Not often does an album create as big a divide as 100 gecs’s debut album, “1000 Gecs,” did when it was released at the end of May, 2019. It was unlike anything heard ever before, and people were just as confused as to how to respond. What followed was chaos: Everyone and their mama argued over this album, and those who didn’t simply died trying to comprehend what they heard. Because it wasn’t just the earwormy autotune or borderline painful distortion that confused us — it was everything. From the trap, edm, and pop punk influences to meme-worthy lyrics, paired with nightcore-esque vocals and bass-boosted beats, 100 gecs blended the familiar with the alien, setting a landmark forever ingrained in the ever absurd hyperpop. In the face of the cracks left by A.G. Cook and SOPHIE, 100 gecs chose to do crack and got everyone else hooked on it in the process.

Or at least half of everyone. 

100 gecs were a divisive duo — a true love-hate, gec-gecless type of scenario — so the other side of this positive reception they received was nothing short of what you would expect from wannabe music critics: a pretentious sneer. To the gecless, 100 gecs were reduced to mere parody, as though it could only be through sheer, Gen Z irony that anyone could enjoy music so bad. But to themselves, 100 gecs don’t make music to be ironic. Laura Les tells FADER, “It’s playfulness, but we’re not making a joke… it’s interesting that there’s so much confusion about that, like, is that how you live your life? I take myself seriously but I don’t do so on a moment to moment basis.” There’s a nuance in 100 gecs’s approach to humor that has been misconstrued, and while ska, punk, and dubstep belong in this once-popular-now-hated category of genres, pulling influence from them isn’t done with the intention to be ironic but with interest in evolving their sound. 100 gecs don’t hate Sublime or Skrillex; they’re the ones that made them popular. “Just because we’re having fun doesn’t mean we’re being ironic,” echoes Dylan Brady in an interview with Pitchfork, “no more guilty pleasures. If it’s good, it’s good.”

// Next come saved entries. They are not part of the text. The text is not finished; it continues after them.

(** What one frame adds, the schema being loaded and the surface there. *)
Lemma onmessage_frame (now : number) (frame : list Byte.byte)
  (sn : Session) (st : State Surface) (schema : Schema) (s : Surface) :
  RadarMessage st = Some schema -> renderer st = Some s ->
  let st' := snd (message now frame sn st) in
  drawn_spokes (trace st') =
    (drawn_spokes (trace st) ++ frame_spokes schema frame)%list /\
  ranges_notified (trace st') =
    (ranges_notified (trace st) ++
     positive_ranges (frame_spokes schema frame))%list /\
  render_count (trace st') =
    (render_count (trace st) +
     match frame_spokes schema frame with [] => 0 | _ :: _ => 1 end)%nat /\
  RadarMessage st' = Some schema /\
  exists s', renderer st' = Some s'.
Proof.
  intros Hm Hr.
  destruct (stats_line_projections now sn) as (Sd & Sn & _ & Sr).
  destruct frame as [|b frame].
  { pose proof (onmessage_empty_frame surface_range call now sn st) as H.
    destruct (message now [] sn st) as [sn' st'].
    destruct H as (Ht & (Hr' & Hm' & _) & _). simpl.
    rewrite Ht. unfold drawn_spokes, ranges_notified in *.
    rewrite !flat_map_app, !render_count_app, Sd, Sn, Sr. simpl.
    rewrite ?app_nil_r, ?Nat.add_0_r.
    repeat apply conj; try congruence; try lia. exists s. congruence. }
  assert (Hf : b :: frame <> []) by discriminate.
  unfold frame_spokes.
  destruct (decode schema (b :: frame)) as [decoded|err] eqn:Hd.
  2:{ pose proof (onmessage_decode_throws surface_range call now (b :: frame)
                    sn st schema err Hf Hm Hd) as H.
      destruct (message now (b :: frame) sn st) as [sn' st'].
      destruct H as (Ht & (Hr' & Hm' & _) & _). simpl.
      rewrite Ht. unfold drawn_spokes, ranges_notified in *.
      rewrite !flat_map_app, !render_count_app, Sd, Sn, Sr. simpl.
      rewrite ?app_nil_r, ?Nat.add_0_r.
      repeat apply conj; try congruence; try lia. exists s. congruence. }
  destruct (spokes decoded) as [|spoke rest] eqn:Hs.
  { destruct (onmessage_no_spokes now (b :: frame) sn st schema decoded
                Hm Hf Hd Hs) as (Ht & Hr' & Hm' & _).
    rewrite Ht. unfold drawn_spokes, ranges_notified in *.
    rewrite !flat_map_app, !render_count_app, Sd, Sn, Sr. simpl.
    rewrite ?app_nil_r, ?Nat.add_0_r.
    repeat apply conj; try congruence; try lia. exists s. congruence. }
  assert (Hne : spokes decoded <> []) by (rewrite Hs; discriminate).
  destruct (onmessage_spokes surface_range call now (b :: frame) sn st schema
              decoded s Hm Hf Hd Hne Hr) as (Ht & Hr' & Hm' & _).
  destruct (frame_calls_projections surface_range call s (spokes decoded))
    as (Fd & _ & Fn & Fr & _).
  rewrite Hs in Ht, Fd, Fn, Fr.
  rewrite Ht. unfold drawn_spokes, ranges_notified, positive_ranges in *.
  rewrite !flat_map_app, !render_count_app, Sd, Sn, Sr, Fd, Fn, Fr.
  simpl. rewrite ?app_nil_r.
  repeat apply conj; try congruence; try reflexivity. eexists. exact Hr'.
Qed.

(** X1.  Over any sequence of frames delivered to a socket, the schema
    being loaded and the render surface present, the spokes drawn are
    the spokes of the frames that decode, in the order of arrival:
    nothing is dropped, duplicated or reordered, and a frame that is empty
    or does not decode contributes nothing.  [setCurrentRange] is called
    for every positive spoke range, and [render] once per frame that
    carries spokes. *)
Theorem onmessages_draw_every_spoke_in_order
  (frames : list (number * list Byte.byte)) (sn : Session)
  (st : State Surface) (schema : Schema) (s : Surface) :
  RadarMessage st = Some schema -> renderer st = Some s ->
  let st' := snd (messages frames sn st) in
  drawn_spokes (trace st') =
    (drawn_spokes (trace st) ++
     flat_map (fun f => frame_spokes schema (snd f)) frames)%list /\
  ranges_notified (trace st') =
    (ranges_notified (trace st) ++
     positive_ranges
       (flat_map (fun f => frame_spokes schema (snd f)) frames))%list /\
  render_count (trace st') =
    (render_count (trace st) +
     length (List.filter
               (fun f => match frame_spokes schema (snd f) with
                         | [] => false
                         | _ :: _ => true
                         end) frames))%nat.
Proof.
  revert sn st s.
  induction frames as [|[now frame] rest IH]; intros sn st s Hm Hr.
  - simpl. rewrite !app_nil_r, Nat.add_0_r. auto.
  - simpl.
    destruct (onmessage_frame now frame sn st schema s Hm Hr)
      as (Hd & Hn & Hc & Hm' & s' & Hr').
    destruct (message now frame sn st) as [sn1 st1]. simpl in *.
    destruct (IH sn1 st1 s' Hm' Hr') as (Id & In & Ic).
    rewrite Id, In, Ic, Hd, Hn, Hc. unfold positive_ranges.
    rewrite !map_app, !List.filter_app, <- !app_assoc.
    repeat split.
    destruct (frame_spokes schema frame); simpl; lia.
Qed.

Lemma no_session_event (added : list Event) :
  Forall (fun e => ends_session e = false) added ->
  restarts added = [] /\ sockets_opened added = [].
Proof.
  induction 1 as [|e l He _ [IHr IHs]]; [auto|].
  unfold restarts, sockets_opened in *. simpl. rewrite IHr, IHs.
  destruct e; try discriminate; auto.
Qed.

(** X2.  Over any interleaving of frames and close events on a socket,
    [restart] is called once per close, each time with the id of the
    radar of the session, and never by a frame; the handlers of the
    socket never open a socket themselves. *)
Theorem socket_run_restarts_once_per_close (events : list SocketEvent)
  (sn : Session) (st : State Surface) :
  let st' := snd (run events sn st) in
  restarts (trace st') =
    (restarts (trace st) ++
     repeat (id (radar sn)) (length (List.filter is_close events)))%list /\
  sockets_opened (trace st') = sockets_opened (trace st) /\
  radar (fst (run events sn st)) = radar sn.
Proof.
  revert sn st. induction events as [|[now frame|e] rest IH]; intros sn st.
  - simpl. rewrite app_nil_r. auto.
  - simpl.
    destruct (onmessage_keeps_session surface_range call now frame sn st)
      as (added & Ht & Hf & Hrad & _).
    destruct (no_session_event added Hf) as (Hr & Hs).
    destruct (message now frame sn st) as [sn1 st1]. simpl in *.
    destruct (IH sn1 st1) as (Ir & Is & Irad).
    rewrite Ir, Is, Irad, Hrad, Ht. unfold restarts, sockets_opened in *.
    rewrite !flat_map_app, Hr, Hs, !app_nil_r. auto.
  - simpl. destruct (IH sn (onclose e sn st)) as (Ir & Is & Irad).
    rewrite Ir, Is, Irad. unfold onclose, restarts, sockets_opened. simpl.
    rewrite !flat_map_app. simpl. rewrite <- !app_assoc, !app_nil_r.
    auto.
Qed.

(** X3.  The URL the stream socket is opened to is never the empty string
    nor the text [undefined] or [null]: a usable URL provided by the
    server is taken as it is, and in every other case the SignalK stream
    URL of the radar is built from the location of the page, with [wss:]
    exactly when the page was served over [https:]. *)
Theorem resolve_streamUrl_usable (r : Radar) :
  let built :=
    (if String.eqb location_protocol "https:" then "wss:" else "ws:") ++
    "//" ++ location_host ++ "/signalk/v2/api/vessels/self/radars/" ++
    id r ++ "/stream" in
  resolve r <> EmptyString /\ resolve r <> "undefined" /\
  resolve r <> "null" /\
  (resolve r = built \/ streamUrl r = Some (resolve r)) /\
  (resolve r = built <->
   streamUrl r = None \/ streamUrl r = Some EmptyString \/
   streamUrl r = Some "undefined" \/ streamUrl r = Some "null" \/
   streamUrl r = Some built).
Proof.
  intros built.
  assert (Hb : built <> EmptyString /\ built <> "undefined" /\
               built <> "null").
  { subst built. destruct (String.eqb location_protocol "https:");
      repeat split; discriminate. }
  unfold resolve_streamUrl. fold built.
  destruct (streamUrl r) as [u|]; [|intuition congruence].
  destruct (String.eqb_spec u EmptyString) as [->|H1]; simpl;
    [intuition congruence|].
  destruct (String.eqb_spec u "undefined") as [->|H2]; simpl;
    [intuition congruence|].
  destruct (String.eqb_spec u "null") as [->|H3]; simpl;
    [intuition congruence|].
  repeat split; try assumption; auto.
  - intros ->. auto 6.
  - intros [H|[H|[H|[H|H]]]]; congruence.
Qed.

Lemma session_setup_projections (r : Radar) :
  sockets_opened (setup r) = [resolve r] /\
  drawn_spokes (setup r) = [] /\
  exists standby,
    renderer_calls (setup r) =
      ([ setLegend (buildMayaraLegend (pixelValues r));
         setSpokes (radar_spokesPerRevolution r) (maxSpokeLen r);
         setPixelValues (pixelValues r);
         setBrand (brand r) ] ++ standby)%list /\
    (is_standby getPowerState = false -> standby = []) /\
    (is_standby getPowerState = true ->
     standby = [ setStandbyMode true
                   (fst getOperatingHours) (snd getOperatingHours)
                   (fst hasHoursCapability) (snd hasHoursCapability) ]).
Proof.
  unfold session_setup.
  destruct (is_standby getPowerState); simpl;
    (split; [reflexivity|]; split; [reflexivity|]);
    eexists; (split; [reflexivity|]); split; congruence.
Qed.

Lemma radarLoaded_renderer (now : number) (r : Radar) (st : State Surface) :
  renderer (fst (loaded now r st)) = None -> renderer st = None.
Proof.
  unfold radarLoaded. destruct (controls r); [|auto].
  destruct (renderer st) as [s|] eqn:Er; [|auto].
  destruct (ready s); simpl; [|now rewrite Er].
  destruct (is_standby getPowerState); simpl; discriminate.
Qed.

And fortunately for us gecs, the fun didn’t stop at a debut; a remix album and an EP later, the much anticipated “10,000 gecs” was released in March 17, continuing this unapologetically abrasive fuse of styles. Except things have changed. As Laura Les puts it, “a lot of different shit goes on [in four years]… we listened to different shit [back then].” “10,000 gecs” embodies this natural progression in music taste and artistry, where what was once nightcore has instead become nu metal, and what was once distorted-to-shit supersaws has become live guitar. From the Papa Roach riff on “Dumbest Girl Alive” down to the Limp Bizkit record scratches of “Billy Knows Jamie,” this album so faithfully reproduces  a late 90s to early 2000s style. There’s no surprise, then, that 100 gecs recorded it all in the same room as System of a Down’s “Toxicity.” It’s this commitment to authenticity that makes it more than a cheap rehash of nostalgia, as they reach higher than the peaks of their influences. It’s one thing to hire Travis Barker to carry your mid, pop-punk album – it’s another to create the absolute anthem that is “Hollywood Baby.”

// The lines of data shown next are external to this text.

(** C6.  For a recurrent layer of any number of (layer, direction) groups in
    training mode with magnitude [m]: [sample_synaptic_noise] returns, with
    one pair of noise tensors per group, each of the size of the group's
    two weights, in the order of the flattened list; and the weight list
    [ws] that [forward] hands to the primitive is, group by group,
    [weight_ih + m * n], [weight_hh + m * n'], [bias_ih], [bias_hh]: the
    biases are the original tensors at their original positions.  On a
    padded and on a packed sequence alike, [forward] is the one call of
    [_VF.lstm] on the input, the initial state and this list [ws], after
    the argument check and before the hidden state is put back in order. *)
Theorem LSTM_noise_alignment (self : LSTM) (groups : list lstm_group) (m : R)
    (distributed : bool) (g : rng) :
  flat_weights self = flat_map group_weights groups ->
  lstm_vn_std self = Some m ->
  lstm_training self = true ->
  exists self' g' ns ws,
    LSTM_sample_synaptic_noise self distributed g = Ok (self', g') /\
    lstm_noises self' = Some (noise_list ns) /\
    Forall2 sized_like groups ns /\
    LSTM_weight self' = Ok ws /\
    perturbed_weights m (combine groups ns) = Ok ws /\
    (forall k grp n,
       nth_error groups k = Some grp -> nth_error ns k = Some n ->
       exists p0 p1,
         tadd (weight_ih grp) (scale m (fst n)) = Ok p0 /\
         tadd (weight_hh grp) (scale m (snd n)) = Ok p1 /\
         nth_error ws (4 * k) = Some p0 /\
         nth_error ws (4 * k + 1) = Some p1 /\
         nth_error ws (4 * k + 2) = Some (bias_ih grp) /\
         nth_error ws (4 * k + 3) = Some (bias_hh grp)) /\
    (forall input hx,
       LSTM_forward self' input hx
       = LSTM_forward (LSTM_with_noise (LSTM_with_weights self ws) None (Some m)) input hx) /\
    (forall x hx,
       LSTM_forward self' (Padded x) hx
       = (n <- tensor_size x (if lstm_batch_first self then 0 else 1)%nat ;;
          let zeros := torch_zeros [lstm_num_layers self
                                    * (if lstm_bidirectional self then 2 else 1);
                                    n; lstm_hidden_size self] in
          let hx0 := match hx with
                     | Some (h, c) => [h; c]
                     | None => [zeros; zeros]
                     end in
          check_forward_args (lstm_input_size self) (lstm_hidden_size self)
            (lstm_num_layers self) (lstm_batch_first self) (lstm_bidirectional self)
            x hx0 None ;;;
          result <- VF_lstm x None hx0 ws (lstm_bias self) (lstm_num_layers self)
                      (lstm_dropout self) true (lstm_bidirectional self)
                      (Some (lstm_batch_first self)) ;;
          output <- py_getitem result 0 ;;
          Ok (Padded output, tl result))) /\
    (forall p hx,
       LSTM_forward self' (Packed p) hx
       = (n <- match size (ps_batch_sizes p) with
               | n :: _ => if 0 <? n then Ok (get (ps_batch_sizes p) [0])
                           else Raise IndexError
               | [] => Raise IndexError
               end ;;
          let zeros := torch_zeros [lstm_num_layers self
                                    * (if lstm_bidirectional self then 2 else 1);
                                    n; lstm_hidden_size self] in
          hx0 <- match hx with
                 | Some (h, c) => permute_hidden [h; c] (ps_sorted_indices p)
                 | None => Ok [zeros; zeros]
                 end ;;
          check_forward_args (lstm_input_size self) (lstm_hidden_size self)
            (lstm_num_layers self) (lstm_batch_first self) (lstm_bidirectional self)
            (ps_data p) hx0 (Some (ps_batch_sizes p)) ;;;
          result <- VF_lstm (ps_data p) (Some (ps_batch_sizes p)) hx0 ws (lstm_bias self)
                      (lstm_num_layers self) (lstm_dropout self) true
                      (lstm_bidirectional self) None ;;
          output <- py_getitem result 0 ;;
          hidden <- permute_hidden (tl result) (ps_unsorted_indices p) ;;
          Ok (Packed (mkPackedSequence output (ps_batch_sizes p) (ps_sorted_indices p)
                        (ps_unsorted_indices p)), hidden))).
Proof.
  intros Hflat Hm Htr.
  destruct (sample_loop_groups groups [] [] g) as [ns0 [g' [Hloop Hsz0]]].
  cbn [app length] in Hloop.
  set (ns := if distributed
             then map (fun n => (dist_broadcast (fst n), dist_broadcast (snd n))) ns0
             else ns0).
  assert (Hns : (if distributed then map dist_broadcast (noise_list ns0) else noise_list ns0)
                = noise_list ns).
  { unfold ns. destruct distributed; [|reflexivity].
    unfold noise_list. rewrite !flat_map_concat_map, concat_map, !map_map. reflexivity. }
  assert (Hsz : Forall2 sized_like groups ns).
  { unfold ns. destruct distributed; [|assumption].
    clear -Hsz0. induction Hsz0 as [|x n l l' [Ha Hb] _ IH]; constructor; [|assumption].
    split; assumption. }
  assert (Hlen : length ns = length groups) by (symmetry; eapply Forall2_length; eauto).
  set (self' := LSTM_with_noise self (Some (noise_list ns)) (lstm_vn_std self)).
  destruct (perturbed_weights_ok m _ (Forall2_combine _ _ _ Hsz)) as [ws Hws].
  assert (HW : LSTM_weight self' = Ok ws).
  { rewrite <- Hws. apply LSTM_weight_training; cbn [LSTM_with_noise lstm_training
      flat_weights lstm_noises lstm_vn_std]; try assumption.
    - now rewrite map_fst_combine by lia.
    - now rewrite map_snd_combine by lia. }
  exists self', g', ns, ws.
  split.
  { unfold LSTM_sample_synaptic_noise. rewrite Hflat.
    replace (zlen (flat_map group_weights groups)) with (Z.of_nat (length groups) * 4).
    2:{ unfold zlen. rewrite (length_flat_map_const _ 4) by reflexivity. lia. }
    rewrite py_range_from_zero by lia. rewrite Hloop. cbn [bind].
    rewrite Hns. reflexivity. }
  split; [reflexivity|].
  split; [assumption|].
  split; [assumption|].
  split; [assumption|].
  split; [|split; [|split]].
  - intros k grp n Hg Hn.
    eapply perturbed_weights_positions; [exact Hws|]. now apply nth_error_combine.
  - apply LSTM_forward_weight; try reflexivity.
    rewrite HW. reflexivity.
  - intros x hx. unfold LSTM_forward. rewrite HW.
    cbn [self' LSTM_with_noise lstm_input_size lstm_hidden_size lstm_num_layers
         lstm_batch_first lstm_bidirectional lstm_bias lstm_dropout lstm_training].
    rewrite Htr.
    destruct (tensor_size x _) as [n|e]; [|reflexivity]. cbn [bind].
    destruct hx as [[h c]|]; cbn [bind permute_hidden];
      destruct (check_forward_args _ _ _ _ _ _ _ _); cbn [bind]; try reflexivity;
      destruct (VF_lstm _ _ _ _ _ _ _ _ _ _) as [result|e]; cbn [bind]; try reflexivity;
      destruct (py_getitem result 0); reflexivity.
  - intros p hx. unfold LSTM_forward. rewrite HW.
    cbn [self' LSTM_with_noise lstm_input_size lstm_hidden_size lstm_num_layers
         lstm_batch_first lstm_bidirectional lstm_bias lstm_dropout lstm_training].
    rewrite Htr.
    destruct (match size (ps_batch_sizes p) with [] => _ | _ :: _ => _ end) as [n|e];
      [|reflexivity].
    cbn [bind].
    destruct hx as [[h c]|]; cbn [bind];
      [destruct (permute_hidden [h; c] (ps_sorted_indices p)) as [hx0|e]; [|reflexivity]|];
      cbn [bind];
      destruct (check_forward_args _ _ _ _ _ _ _ _); cbn [bind]; try reflexivity;
      destruct (VF_lstm _ _ _ _ _ _ _ _ _ _) as [result|e]; cbn [bind]; try reflexivity;
      destruct (py_getitem result 0); cbn [bind]; try reflexivity;
      destruct (permute_hidden _ _); reflexivity.
Qed.

(** Sampling stores a noise tensor of the size of the weight and leaves the
    magnitude, the parameters and the training flag as they are. *)
Lemma Linear_sample_synaptic_noise_sized (self : Linear) (distributed : bool) (g : rng) :
  exists e,
    fst (Linear_sample_synaptic_noise self distributed g)
    = Linear_with_noise self (Some e) (lin_vn_std self) /\
    size e = size (nnl_weight (lin_super self)).
Proof.
  unfold Linear_sample_synaptic_noise, torch_normal.
  destruct (normal_values g _) as [v g']. cbn [fst].
  eexists. split; [reflexivity|]. now destruct distributed.
Qed.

But if you ever think Les and Brady have sold out to the pop-punk revival of the 2020s, you couldn’t be more wrong: “757” brings back that hyperpop ear candy my ears have grown so accustomed to, scratching a certain itch in my brain that comes back every time the song ends in its two minute long runtime; “One Million Dollars” is yet another stand out track, sampling a voice from the TikTok text-to-speech feature into crunchy bits that have no reason being as headbangable as it is; and perhaps the most jarringly different song on the LP, the ribbiting “Frog On The Floor,” which is as if 100 gecs made a soundtrack to accompany one of those baby dancing DVDs you’d find laying around in your cabinet for God knows why. And with lyrics like these, one begins to question the purpose of Genius lyrics when the story of a frog “telling croaks at a party” is told so simply. 

But is it really all that simple? Is “Frog On The Floor” just about a frog on the floor and is “Doritos and Fritos” just about eating cheetos, doritos, and fritos? Or is “One Million Dollars” about the nonsensical lure of the American Dream and “I Got My Tooth Removed” about getting bottom surgery? Maybe it’s best to avoid over-intellectualizing fun, but once again, are 100 gecs all just one big joke? In their directness, could there be ambiguity?

Of course there could be; incorrect or not, interpretation is a part of the enjoyment. If you aspire to be like the frog, without a care in the world of “what people think about [you],” or if you feel like rebelling against the shackles of capitalism, this could be the album for you. If you instead wish to “smoke tree-size dicks” and have “Anthony Kiedis sucking on [your] penis,” this could also be the album for you. The intent of art is never constant, despite artist intent, so long as thoughtful interpretation exists, whether it be sonically or lyrically, 100 gecs are a band not to be taken lightly.